Task objective:
Only the lines from the beginning of the data below through the line containing "Definition handleTorznabSearch (env" belong in the response, each copied exactly.

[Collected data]
______

(** The item of one torrent: lines 361-386. *)
Definition torznabItem (h : Host) (s : APIServer) (torrent : TorrentInfo)
  : TorznabItem :=
  let item :=
    {| TorznabItem_Title := TorrentInfo_Name torrent;
       TorznabItem_Description := TorrentInfo_Comment torrent;
       TorznabItem_Link :=
         baseURL s ++ str "/torrent/"
         ++ URL.QueryEscape (Filepath.Base (TorrentInfo_FilePath torrent));
       TorznabItem_GUID := TorrentInfo_InfoHash torrent;
       TorznabItem_PubDate := FormatRFC1123Z h (TorrentInfo_CreatedDate torrent);
       TorznabItem_Size := TorrentInfo_Size torrent;
       TorznabItem_Enclosure :=
         {| TorznabEnclosure_URL :=
              baseURL s ++ str "/torrent/"
              ++ URL.QueryEscape (Filepath.Base (TorrentInfo_FilePath torrent));
            TorznabEnclosure_Length := TorrentInfo_Size torrent;
            TorznabEnclosure_Type := str "application/x-bittorrent" |};
       TorznabItem_Attributes :=
         [ {| TorznabAttr_Name := str "category"; TorznabAttr_Value := str "7000" |};
           {| TorznabAttr_Name := str "size";
              TorznabAttr_Value := Strconv.FormatInt (TorrentInfo_Size torrent) |};
           {| TorznabAttr_Name := str "seeders"; TorznabAttr_Value := str "1" |};
           {| TorznabAttr_Name := str "peers"; TorznabAttr_Value := str "1" |} ] |} in
  match TorrentInfo_WebSeeds torrent with
  | [] => item
  | first :: _ =>
      {| TorznabItem_Title := TorznabItem_Title item;
         TorznabItem_Description := TorznabItem_Description item;
         TorznabItem_Link := TorznabItem_Link item;
         TorznabItem_GUID := TorznabItem_GUID item;
         TorznabItem_PubDate := TorznabItem_PubDate item;
         TorznabItem_Size := TorznabItem_Size item;
         TorznabItem_Enclosure := TorznabItem_Enclosure item;
         TorznabItem_Attributes :=
           TorznabItem_Attributes item ++
           [ {| TorznabAttr_Name := str "magneturl";
                TorznabAttr_Value :=
                  str "magnet:?xt=urn:btih:" ++ TorrentInfo_InfoHash torrent
                  ++ str "&dn=" ++ URL.QueryEscape (TorrentInfo_Name torrent)
                  ++ str "&ws=" ++ URL.QueryEscape first |} ] |}
  end.

(** handleTorznabSearch handles search requests for Torznab API. *)
Definition handleTorznabSearch (env : World) (h : Host) (s : APIServer)
    (w : ResponseWriter) (query : bytes) : ResponseWriter :=
  let torrents := SearchTorrents env (torrentManager s) query in
  let response :=
    {| TorznabResponse_Version := str "2.0";
       TorznabResponse_TorznabNS := str "http://torznab.com/schemas/2015/feed";
       TorznabResponse_Channel :=
         {| TorznabChannel_Title := str "WebSeed2Torznab";
            TorznabChannel_Description := str "Local torrent files with web seeds";
            TorznabChannel_Link := baseURL s;
            TorznabChannel_Items :=
              fold_left (fun items torrent => items ++ [torznabItem h s torrent])
                        torrents [] |} |} in
  let w := SetHeader w (str "Content-Type") (str "application/xml") in
  Send w (EncodedXML response).

(** handleTorznabAPI handles Torznab API requests. *)
Definition handleTorznabAPI (env : World) (h : Host) (s : APIServer)
    (w : ResponseWriter) (r : Request) : ResponseWriter :=
  let t := URL.Get (Query r) (str "t") in
  let query := URL.Get (Query r) (str "q") in
  if bytes_eqb t (str "caps") then handleTorznabCaps s w
  else if bytes_eqb t (str "search") then handleTorznabSearch env h s w query
  else handleTorznabSearch env h s w query.

(** handleTorrentDownload serves torrent files for download. *)
Definition handleTorrentDownload (env : World) (h : Host) (s : APIServer)
    (w : ResponseWriter) (r : Request) : ResponseWriter :=
  let filename :=
    match map_get (str "filename") (Vars r) with
    | Some v => v
    | None => []
    end in
  let torrentPath := Join env (torrentsDir (torrentManager s)) filename in
  match Stat h torrentPath with
  | StatNotExist => NotFound w
  | _ =>
      if negb (Strings.HasSuffix (ToLower env filename) (str ".torrent")) then
        Error w (str "Invalid file type") StatusBadRequest
      else
        let w := SetHeader w (str "Content-Type") (str "application/x-bittorrent") in
        let w := SetHeader w (str "Content-Disposition")
                   (quoted "attachment; filename='" ++ filename ++ quoted "'") in
        ServeFile w torrentPath
  end.

(** handleRefresh handles refresh requests to reload torrents.  It
    leaves the writer and the manager; a panic of the scan ends the
    handler where it stands. *)
Definition handleRefresh (env : World) (h : Host) (s : APIServer)
    (w : ResponseWriter) : result ResponseWriter * TorrentManager :=
  let (err, tm) := LoadTorrents env (torrentManager s) in
  match err with
  | Ok _ =>
      let w := SetHeader w (str "Content-Type") (str "application/json") in
      (Ok (Send w (EncodedJSON
                     [ (str "status", JString (str "success"));
                       (str "message", JString (str "Torrents refreshed successfully"));
                       (str "count", JInt (Z.of_nat (length (GetTorrents tm)))) ])),
       tm)
  | Err e =>
      (Ok (Error w (str "Error refreshing torrents: " ++ ErrorText h e)
             StatusInternalServerError),
       tm)
  | Panic => (Panic, tm)
  | NoFuel => (NoFuel, tm)
  end.

(** What [main] reads of its process: [os.Args] and [os.Getenv]. *)
Record Process := {
  Args : list bytes;
  Getenv : bytes -> bytes }.

(** [main], up to the server it starts: the API server, and the address
    [http.ListenAndServe] is given.  An error is the fatal exit of line
    454. *)
Definition main (env : World) (p : Process) : result (APIServer * bytes) :=
  let torrentsDir :=
    match Args p with
    | _ :: arg :: _ => arg
    | _ => str "./torrents"
    end in
  let port :=
    match Getenv p (str "PORT") with
    | [] => str "8080"
    | envPort => envPort
    end in
  let baseURL :=
    match Getenv p (str "BASE_URL") with
    | [] => str "http://localhost:" ++ port
    | envBaseURL => envBaseURL
    end in
  let torrentManager := NewTorrentManager torrentsDir in
  let (err, torrentManager) := LoadTorrents env torrentManager in
  _ <- err ;;
  Ok (NewAPIServer torrentManager baseURL, str ":" ++ port).

(** ** Notions the properties of the catalog and the feed are stated with *)

Module Notions.

(** [l] is [l'] with some of its elements left out. *)
Inductive Subseq {A} : list A -> list A -> Prop :=
| Subseq_nil : Subseq [] []
| Subseq_keep x l l' : Subseq l l' -> Subseq (x :: l) (x :: l')
| Subseq_drop x l l' : Subseq l l' -> Subseq l (x :: l').

(** The [int64] range. *)
Definition int64 (n : Z) : Prop := (- 2 ^ 63 <= n < 2 ^ 63)%Z.

(** The string field of a struct for an entry of the map: the entry's
    string, and the empty string when the map has no such entry. *)
Definition stringOf (entry : option value) (s : bytes) : Prop :=
  match entry with
  | Some v => v = VString s
  | None => s = []
  end.

(** The struct field of a struct for an entry of the map: the entry, if
    there is one, is a dictionary. *)
Definition dictOf (entry : option value) : Prop :=
  match entry with
  | Some v => exists m, v = VDict m
  | None => True
  end.

(** The value of the attribute [name] of an item: the first that bears
    the name. *)
Fixpoint attr (name : bytes) (attrs : list TorznabAttr) : option bytes :=
  match attrs with
  | [] => None
  | a :: t =>
      if bytes_eqb (TorznabAttr_Name a) name then Some (TorznabAttr_Value a)
      else attr name t
  end.

(** Bytes that [url.QueryEscape] leaves in its result: those it keeps,
    and the [+] and [%] it writes. *)
Definition urlSafe (c : ascii) : bool :=
  negb (URL.shouldEscape c) || Ascii.eqb c "+" || Ascii.eqb c "%".

(** The files a handler was about to serve. *)
Definition served (w : ResponseWriter) : list bytes :=
  flat_map (fun o => match o with ServedFile name => [name] | _ => [] end)
           (Body w).

(** The value of a hexadecimal digit, in either case. *)
Definition hexValue (c : ascii) : nat :=
  if (code c <=? 57)%nat then code c - 48
  else if (code c <=? 70)%nat then code c - 55
  else code c - 87.

(** An escaped string read back: [+] as a space, [%XX] as the byte of
    that value (nothing, where the string is cut short). *)
Fixpoint unescaped (s : bytes) : bytes :=
  match s with
  | [] => []
  | c :: t =>
      if Ascii.eqb c "%" then
        match t with
        | h1 :: h2 :: t' =>
            ascii_of_nat (16 * hexValue h1 + hexValue h2) :: unescaped t'
        | _ => []
        end
      else if Ascii.eqb c "+" then " "%char :: unescaped t
      else c :: unescaped t
  end.

(** A decoder that, with more fuel and with bytes added after its
    input, decodes what it decoded and leaves the added bytes. *)
Definition robust {T} (dec : decoder T) : Prop :=
  forall fuel cur bs x r,
    dec fuel cur bs = Ok (x, r) ->
    forall fuel' junk,
      fuel <= fuel' -> dec fuel' cur (bs ++ junk) = Ok (x, r ++ junk).

End Notions.

(** ** A world to run the program in

    A directory given by its entries, each file with the buffer
    [ReadFile] answers for it; a plain [Join] and the ASCII [ToLower]. *)

Definition exactly (s : bytes) : byteSlice :=
  {| array := s; len := length s |}.

Definition buffered (s spare : bytes) : byteSlice :=
  {| array := s ++ spare; len := length s |}.

Definition joinSlash (dir name : bytes) : bytes := dir ++ str "/" ++ name.

Definition asciiWorld (dir : bytes) (entries : list (bytes * byteSlice))
    (clock : nat -> Time) : World :=
  {| ReadDir := fun d =>
       if bytes_eqb d dir
       then Some (map (fun e => {| FileInfo_Name := fst e;
                                   FileInfo_IsDir := false |}) entries)
       else None;
     ReadFile := fun path =>
       map_get path (map (fun e => (joinSlash dir (fst e), snd e)) entries);
     Now := clock;
     Join := joinSlash;
     ToLower := Strings.asciiToLower |}.

(** The minimal single-file torrent of the specification, the same
    torrent with its keys in another order, and files that lack what a
    torrent should have. *)
Definition torrentA : bytes :=
  str "d8:announce1:x4:infod6:lengthi5e4:name5:a.txt12:piece lengthi5e6:pieces20:aaaaaaaaaaaaaaaaaaaaee".

Definition torrentB : bytes :=
  str "d4:infod6:pieces20:aaaaaaaaaaaaaaaaaaaa4:name5:a.txt12:piece lengthi5e6:lengthi5ee8:announce1:xe".

Definition multiFile : bytes :=
  str "d4:infod5:filesld6:lengthi3e4:pathl1:aeed6:lengthi7e4:pathl1:beee4:name1:qe8:url-listl8:http://xi5e8:http://yee".

Definition noInfoFile : bytes :=
  str "d8:announce1:x7:comment11:hello worlde".

Definition emptyFile : bytes :=
  str "d4:infod6:lengthi0e4:name9:empty.txtee".

Definition datedFile : bytes :=
  str "d13:creation datei1700000000e4:infod6:lengthi5e4:name1:aee".

Definition truncatedFile : bytes := str "d4:infod6:lengthi5e4:na".

Definition epoch : nat -> Time := fun _ => Unix 0 0.

Definition oneFile (content : byteSlice) : World :=
  asciiWorld (str "./torrents") [(str "a.torrent", content)] epoch.

Definition aPath : bytes := str "./torrents/a.torrent".

(** Catalogs, directories and refreshes to look at. *)
Definition named (name : string) : TorrentInfo :=
  {| TorrentInfo_Name := str name; TorrentInfo_InfoHash := [];
     TorrentInfo_Size := 0; TorrentInfo_Files := [];
     TorrentInfo_WebSeeds := []; TorrentInfo_CreatedBy := [];
     TorrentInfo_CreatedDate := Unix 0 0; TorrentInfo_Comment := [];
     TorrentInfo_FilePath := [] |}.

Definition shelf : TorrentManager :=
  {| torrentsDir := str "./torrents";
     torrents := [named "Movie.2023"; named "Other"; named "HOME MOVIES"] |}.

Definition twoFiles : World :=
  asciiWorld (str "./torrents")
    [(str "good.torrent", buffered torrentA (repeat zero 512));
     (str "notes.txt", buffered (str "hello") (repeat zero 512));
     (str "bad.TORRENT", buffered truncatedFile (repeat zero 512))]
    epoch.

Definition twoGood : World :=
  asciiWorld (str "./torrents")
    [(str "a.torrent", buffered torrentA (repeat zero 512));
     (str "b.torrent", buffered multiFile (repeat zero 512))]
    epoch.

Definition listing : list FileInfo :=
  [ {| FileInfo_Name := str "a.torrent"; FileInfo_IsDir := false |};
    {| FileInfo_Name := str "b.torrent"; FileInfo_IsDir := false |} ].

Definition recordOf (w : World) (filePath : bytes) : TorrentInfo :=
  match parseTorrentFile w (Unix 0 0) filePath with
  | Ok rec => rec
  | _ => Memory.zeroTorrentInfo
  end.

______

Response to the task:
(** The item of one torrent: lines 361-386. *)
Definition torznabItem (h : Host) (s : APIServer) (torrent : TorrentInfo)
  : TorznabItem :=
  let item :=
    {| TorznabItem_Title := TorrentInfo_Name torrent;
       TorznabItem_Description := TorrentInfo_Comment torrent;
       TorznabItem_Link :=
         baseURL s ++ str "/torrent/"
         ++ URL.QueryEscape (Filepath.Base (TorrentInfo_FilePath torrent));
       TorznabItem_GUID := TorrentInfo_InfoHash torrent;
       TorznabItem_PubDate := FormatRFC1123Z h (TorrentInfo_CreatedDate torrent);
       TorznabItem_Size := TorrentInfo_Size torrent;
       TorznabItem_Enclosure :=
         {| TorznabEnclosure_URL :=
              baseURL s ++ str "/torrent/"
              ++ URL.QueryEscape (Filepath.Base (TorrentInfo_FilePath torrent));
            TorznabEnclosure_Length := TorrentInfo_Size torrent;
            TorznabEnclosure_Type := str "application/x-bittorrent" |};
       TorznabItem_Attributes :=
         [ {| TorznabAttr_Name := str "category"; TorznabAttr_Value := str "7000" |};
           {| TorznabAttr_Name := str "size";
              TorznabAttr_Value := Strconv.FormatInt (TorrentInfo_Size torrent) |};
           {| TorznabAttr_Name := str "seeders"; TorznabAttr_Value := str "1" |};
           {| TorznabAttr_Name := str "peers"; TorznabAttr_Value := str "1" |} ] |} in
  match TorrentInfo_WebSeeds torrent with
  | [] => item
  | first :: _ =>
      {| TorznabItem_Title := TorznabItem_Title item;
         TorznabItem_Description := TorznabItem_Description item;
         TorznabItem_Link := TorznabItem_Link item;
         TorznabItem_GUID := TorznabItem_GUID item;
         TorznabItem_PubDate := TorznabItem_PubDate item;
         TorznabItem_Size := TorznabItem_Size item;
         TorznabItem_Enclosure := TorznabItem_Enclosure item;
         TorznabItem_Attributes :=
           TorznabItem_Attributes item ++
           [ {| TorznabAttr_Name := str "magneturl";
                TorznabAttr_Value :=
                  str "magnet:?xt=urn:btih:" ++ TorrentInfo_InfoHash torrent
                  ++ str "&dn=" ++ URL.QueryEscape (TorrentInfo_Name torrent)
                  ++ str "&ws=" ++ URL.QueryEscape first |} ] |}
  end.

(** handleTorznabSearch handles search requests for Torznab API. *)
Definition handleTorznabSearch (env : World) (h : Host) (s : APIServer)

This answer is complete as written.